Crypto brain drain is 'crazy' in India, Polygon co-founder says

India's dithering on whether to embrace digital assets is causing thousands to leave. PHOTO: REUTERS

MUMBAI (BLOOMBERG) - India's dithering on whether to embrace digital assets is causing thousands of developers, investors and entrepreneurs to leave for places with more friendly regulation, according to the co-founder of the country's most famous crypto start-up.

"The brain drain is absolutely crazy," Mr Sandeep Nailwal, whose Polygon operates the biggest so-called Layer 2 protocol for the Ethereum blockchain system, said in an interview from Dubai.

India, with an estimated 15 million active crypto users, has been stuck in regulatory limbo since the Supreme Court in 2020 overturned a central bank ban on digital tokens. The government this year unveiled a tax on crypto transactions without formally declaring that it would not ban trading, a move that became emblematic of the confusion.

On Tuesday (March 15), Finance Minister Nirmala Sitharaman said the government has yet to make a final call on whether to ban virtual coins or regulate them. At the same time, she acknowledged the industry's potential as a source of tax income. The government imposes a 30 per cent tax on digital coin transactions.

Mr Nailwal, who co-founded Polygon in 2017, relocated to Dubai two years ago. The emirate is aspiring to be a crypto hub for the Middle East - just as it is for traditional financial services - and on Wednesday, it adopted a law for regulating digital assets.

Powerhouse?

Polygon's eponymous protocol is used by developers to make Ethereum transactions cheaper and faster. It has some 7,000 decentralised apps (or dapps), more than 130 million unique users, and handles over three million daily transactions. Last month, Polygon raised US$450 million (S$611.5 million) by selling its Matic token to investors led by Sequoia Capital India.

"I want to live in India and promote the Web3 ecosystem," the 34-year-old said. "But overall, the way the regulatory uncertainty is there and how big Polygon has become it doesn't make sense for us or for any team to expose their protocols to local risks."

On the face of it, India has the potential to be a crypto powerhouse. The population of 1.4 billion people skews young, with a growing, well-educated middle class. That, combined with a less-developed traditional financial system, has led to the world's second-highest crypto adoption rate behind Vietnam, according to blockchain research firm Chainalysis.
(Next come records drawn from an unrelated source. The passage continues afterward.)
(** * goagen/gen_app: the application code generator

    A shallow embedding of [goagen/gen_app/generator.go].  The generator is
    sequential imperative code: it owns a [Generator] value whose [genfiles]
    field it mutates, it calls into the operating system ([os.RemoveAll],
    [os.MkdirAll]) and into the artifact writers of the same package, and it
    returns Go [error] values or panics.  The embedding is a state monad over
    the generator, a file system and the log of the calls made to the
    collaborators; an outcome is either a normal return or a panic.

    What is embedded is the method [Generate] of [Generator] with the
    methods it calls.  The package-level [Generate], which parses the
    command line and builds the [Generator], is not.  The goroutine started
    by [go utils.Catch] is a logged call: what it does when the process is
    interrupted is not part of a run. *)

From Stdlib Require Import String Ascii ZArith List.
From stdpp Require Import base option list sorting gmap strings fin_maps.

Local Open Scope string_scope.
Local Open Scope list_scope.
Local Open Scope Z_scope.

(** ** Go strings: byte-wise ordering, [sort.Strings], [filepath.Join] *)

(** [sort.Strings]: the slice rearranged in increasing byte-wise order.  The
    order is total and antisymmetric, so the result does not depend on the
    sorting algorithm. *)
Definition sort_Strings (l : list string) : list string :=
  merge_sort String.le l.

(** [filepath.Join] of a directory and a file name, for paths that are
    already clean: an empty element is ignored, the others are joined with
    the separator. *)
Definition filepath_Join (dir file : string) : string :=
  match dir with
  | EmptyString => file
  | _ => dir +:+ "/" +:+ file
  end.

(** ** The file system *)

Inductive Node :=
  | Dir
  | File (content : string).

Abbreviation FS := (gmap string Node).

(** [under d p]: [p] is the directory [d] or lies below it.  Nothing lies
    under the empty path: [os.RemoveAll] of the empty path removes nothing. *)
Definition under (d p : string) : bool :=
  match d with
  | EmptyString => false
  | _ => String.eqb p d || String.prefix (d +:+ "/") p
  end.

(** [os.RemoveAll]: removes the path and any children it contains.  The
    generator ignores the error it may return; here the removal always
    succeeds. *)
Definition os_RemoveAll (d : string) (fs : FS) : FS :=
  filter (λ kv, under d kv.1 = false) fs.

(** The output directory is absent: neither it nor anything below it exists. *)
Definition absent (d : string) (fs : FS) : Prop :=
  ∀ p, under d p = true → fs !! p = None.

Lemma os_RemoveAll_absent d fs : absent d (os_RemoveAll d fs).
Proof.
  intros p Hp. unfold os_RemoveAll.
  apply map_lookup_filter_None. right. intros x _; simpl. by rewrite Hp.
Qed.

Lemma os_RemoveAll_other d fs p :
  under d p = false → os_RemoveAll d fs !! p = fs !! p.
Proof.
  intros Hp. unfold os_RemoveAll.
  destruct (fs !! p) as [x|] eqn:Hx.
  - by apply map_lookup_filter_Some.
  - apply map_lookup_filter_None. by left.
Qed.

Lemma string_app_cons x (a b : string) : String x a +:+ b = String x (a +:+ b).
Proof. reflexivity. Qed.
Lemma string_app_assoc (a b c : string) : (a +:+ b +:+ c) = ((a +:+ b) +:+ c).
Proof. induction a as [|x a IH]; [done|]. rewrite !string_app_cons. by f_equal. Qed.
Lemma string_prefix_app (a b : string) : String.prefix a (a +:+ b) = true.
Proof.
  induction a as [|c a IH]; [by destruct b|].
  rewrite string_app_cons. simpl.
  destruct (ascii_dec c c); [exact IH|done].
Qed.

Lemma under_Join d f : d ≠ EmptyString → under d (filepath_Join d f) = true.
Proof.
  destruct d as [|c d]; [done|]. intros _.
  unfold under, filepath_Join.
  apply orb_true_iff. right.
  rewrite string_app_assoc. apply string_prefix_app.
Qed.

Lemma under_self d : d ≠ EmptyString → under d d = true.
Proof.
  destruct d as [|c d]; [done|]. intros _. unfold under.
  by rewrite String.eqb_refl.
Qed.

(** ** The design IR (package [design])

    The type declarations of package [design] are not part of the generator
    file; their shape is the one its callers build (the composite literals of
    [generator_test.go]) and the one the generator reads.  Go pointers to
    definitions are values here; a pointer the generator tests against [nil]
    is an [option]. *)

(** A Go [error] value, identified with its message. *)
Definition error := string.

Inductive Primitive :=
  | Boolean | Integer | Number | String_ | DateTime | UUID | Any.

Inductive DataType :=
  | PrimitiveT (kind : Primitive)
  | Array (ElemType : AttributeDefinition)
  | Object (fields : list (string * AttributeDefinition))
  | Hash (KeyType ElemType : AttributeDefinition)
  | UserType (TypeName : string) (definition : AttributeDefinition)
with AttributeDefinition :=
  | Attribute (Type_ : DataType) (Description : string) (Required : list string).

Definition AttributeDefinition_Type (a : AttributeDefinition) : DataType :=
  match a with Attribute t _ _ => t end.

Module UserTypeDefinition.
Record t := mk {
  AttributeDefinition : AttributeDefinition;
  TypeName : string }.
End UserTypeDefinition.

Module MediaTypeDefinition.
Record t := mk {
  UserTypeDefinition : UserTypeDefinition.t;
  Identifier : string;
  Views : gmap string AttributeDefinition }.
(** [mt.Type]: the field promoted from the embedded attribute. *)
Definition Type_ (mt : t) : DataType :=
  AttributeDefinition_Type
    (UserTypeDefinition.AttributeDefinition (UserTypeDefinition mt)).
End MediaTypeDefinition.

Module RouteDefinition.
Record t := mk { Verb : string; Path : string }.
End RouteDefinition.

Module ResponseDefinition.
Record t := mk {
  Name : string;
  Status : Z;
  Description : string;
  MediaType : string }.
End ResponseDefinition.

(** Modelled from the spec: a security scheme has a name, a kind and
    scheme-specific parameters; an action's security requirement names a
    scheme and its scopes. *)
Module SecuritySchemeDefinition.
Record t := mk { SchemeName : string; Kind : string; Parameters : list string }.
End SecuritySchemeDefinition.

Module SecurityDefinition.
Record t := mk { Scheme : string; Scopes : list string }.
End SecurityDefinition.

Module FileServerDefinition.
Record t := mk { FilePath : string; RequestPath : string }.
End FileServerDefinition.

Module CORSDefinition.
Record t := mk { Origin : string }.
End CORSDefinition.

(** Modelled from the spec: a declared content type binds MIME types to a
    (package, function) serializer. *)
Module EncodingDefinition.
Record t := mk {
  MIMETypes : list string;
  PackagePath : string;
  Function : string }.
End EncodingDefinition.

Module ActionDefinition.
(** [Parent] is a back pointer to the owning resource.  The generator reads
    only [a.Parent.Name] through it, so the pointer is kept as a handle
    carrying that name. *)
Record t := mk {
  Name : string;
  Description : string;
  Parent_Name : string;
  Routes : list RouteDefinition.t;
  Responses : gmap string ResponseDefinition.t;
  Params : option AttributeDefinition;
  Payload : option UserTypeDefinition.t;
  PayloadOptional : bool;
  Headers : option AttributeDefinition;
  Security : option SecurityDefinition.t }.
End ActionDefinition.

Module ResourceDefinition.
Record t := mk {
  Name : string;
  BasePath : string;
  Description : string;
  MediaType : string;
  CanonicalActionName : string;
  Actions : gmap string ActionDefinition.t;
  Headers : option AttributeDefinition;
  FileServers : list FileServerDefinition.t }.
End ResourceDefinition.

Module APIDefinition.
Record t := mk {
  Name : string;
  Title : string;
  Description : string;
  Resources : gmap string ResourceDefinition.t;
  MediaTypes : gmap string MediaTypeDefinition.t;
  Types : gmap string UserTypeDefinition.t;
  SecuritySchemes : list SecuritySchemeDefinition.t;
  Produces : list EncodingDefinition.t;
  Consumes : list EncodingDefinition.t }.
End APIDefinition.

(** ** Template data (packages [codegen] and [genapp]) *)

Module ImportSpec.
Record t := mk { Name : string; Path : string }.
End ImportSpec.

Definition SimpleImport (path : string) : ImportSpec.t :=
  ImportSpec.mk "" path.
Definition NewImport (name path : string) : ImportSpec.t :=
  ImportSpec.mk name path.

Module EncoderTemplateData.
Record t := mk {
  PackagePath : string;
  Function : string;
  MIMETypes : list string }.
End EncoderTemplateData.

Module ContextTemplateData.
Record t := mk {
  Name : string;
  ResourceName : string;
  ActionName : string;
  Payload : option UserTypeDefinition.t;
  Params : option AttributeDefinition;
  Headers : option AttributeDefinition;
  Routes : list RouteDefinition.t;
  Responses : gmap string ResponseDefinition.t;
  API : APIDefinition.t;
  DefaultPkg : string;
  Security : option SecurityDefinition.t }.
End ContextTemplateData.

(** One entry of [ControllerTemplateData.Actions]: the
    [map[string]interface{}] literal of [generateControllers], with its fixed
    keys as fields. *)
Module ControllerAction.
Record t := mk {
  Name : string;
  Routes : list RouteDefinition.t;
  Context : string;
  Unmarshal : string;
  Payload : option UserTypeDefinition.t;
  PayloadOptional : bool;
  Security : option SecurityDefinition.t }.
End ControllerAction.

Module ControllerTemplateData.
Record t := mk {
  API : APIDefinition.t;
  Resource : string;
  PreflightPaths : list string;
  FileServers : list FileServerDefinition.t;
  Actions : list ControllerAction.t;
  Encoders : list EncoderTemplateData.t;
  Decoders : list EncoderTemplateData.t;
  Origins : list CORSDefinition.t }.
End ControllerTemplateData.

Module ResourceData.
Record t := mk {
  Name : string;
  Identifier : string;
  Description : string;
  Type_ : option MediaTypeDefinition.t;
  CanonicalTemplate : string;
  CanonicalParams : list string }.
End ResourceData.

(** ** Collaborators

    The generator calls functions of packages [design] and [codegen], and
    [BuildEncoders] of its own package, whose code is in other files.  They
    are pure with respect to the generator's state and are taken as an
    interface.  The [Iterate*] methods call the iterator on each definition in
    some order and stop at the first error; the interface gives the order of
    the visit. *)
Class Design := {
  APIDefinition_Context : APIDefinition.t → string;
  IterateResources_order : APIDefinition.t → list ResourceDefinition.t;
  IterateActions_order : ResourceDefinition.t → list ActionDefinition.t;
  IterateMediaTypes_order : APIDefinition.t → list MediaTypeDefinition.t;
  IterateUserTypes_order : APIDefinition.t → list UserTypeDefinition.t;
  MediaTypeWithIdentifier :
    APIDefinition.t → string → option MediaTypeDefinition.t;
  Merge :
    option AttributeDefinition → option AttributeDefinition →
    option AttributeDefinition;
  AllParams : ActionDefinition.t → option AttributeDefinition;
  ToObject : DataType → list (string * AttributeDefinition);
  IsObject : DataType → bool;
  IsArray : DataType → bool;
  IsBuiltIn : MediaTypeDefinition.t → bool;
  PreflightPaths : ResourceDefinition.t → list string;
  AllOrigins : ResourceDefinition.t → list CORSDefinition.t;
  Goify : string → bool → string;
  CanonicalTemplate : ResourceDefinition.t → string;
  CanonicalParams : ResourceDefinition.t → list string;
  BuildEncoders :
    list EncodingDefinition.t → bool →
    list EncoderTemplateData.t * option error }.

(** The order in which a [range] statement visits a Go map is chosen by the
    runtime: any enumeration of the map's entries. *)
Class GoRuntime := {
  range_map : ∀ {V : Type}, gmap string V → list (string * V);
  range_map_perm : ∀ (V : Type) (m : gmap string V),
    range_map m ≡ₚ map_to_list m }.

(** ** The generator and its calls to the outside *)

Record Generator := mkGenerator {
  outDir : string;
  target : string;
  notest : bool;
  genfiles : list string }.

(** The six source-file writers of the package. *)
Inductive Writer :=
  | ContextsWriter
  | ControllersWriter
  | SecurityWriter
  | ResourcesWriter
  | MediaTypesWriter
  | UserTypesWriter.

#[global] Instance Writer_eq_dec : EqDecision Writer.
Proof. solve_decision. Defined.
Overall crypto transactions jumped 641 per cent between July 2020 and June last year, Chainalysis said in an October report.

China, the only country with a larger population, last year declared all cryptocurrency transactions illegal.

Governments around the world have long grappled with the need to tame the worst excesses of an industry beset by speculation, fraud and hacking incidents, while at the same time harnessing its explosive growth and potential for innovation. Countries from Singapore to the United States are now moving toward a more structured approach to regulating the sector.

Investors and entrepreneurs around the world have clamoured for more clarity. Bitcoin surged as much as 11 per cent on Thursday as word got out of an impending executive order from US President Joe Biden to coordinate the government's approach to crypto.

Crypto's foe

Even as Indians embrace digital assets and the government warms to the potential for tax revenue, the industry still faces determined opposition from the central bank. And while it is not uncommon for central banks to express scepticism towards crypto, the Reserve Bank of India's criticism has been particularly withering.

Governor Shaktikanta Das last month compared the asset class unfavourably to the 17th-century Dutch tulip market bubble. A few days later, his deputy said cryptocurrencies are akin to Ponzi schemes, threaten financial stability and should be banned.

Mr Edul Patel, the co-founder of Mudrex, an automated digital asset trading platform backed by Y Combinator, chose to set up his company in the US in 2019 after the central bank cut off crypto-related businesses from India's payment network. The central bank's move was later reversed by the Supreme Court.

Right now, many Indian crypto companies, developers and founders are trying to move to places like Dubai, Mr Patel said in an interview. One selling point for Dubai is its "sandbox approach", something India lacks for crypto, he said. Governments often use so-called sandbox set-ups as a testing ground for promising but unproven financial technologies.

Mr Patel also cited Dubai's proximity to India and open, transparent and friendly taxation regime for creators.

"I've often heard the joke that Dubai is the best city in India," said Mr Nitin Sharma, the Bengaluru-based founding partner of venture capital firm Antler, which plans to invest in Indian start-ups focused on blockchain and Web3 applications. "And once you have well-known founders or start-ups move, it starts to attract many others, creating a community."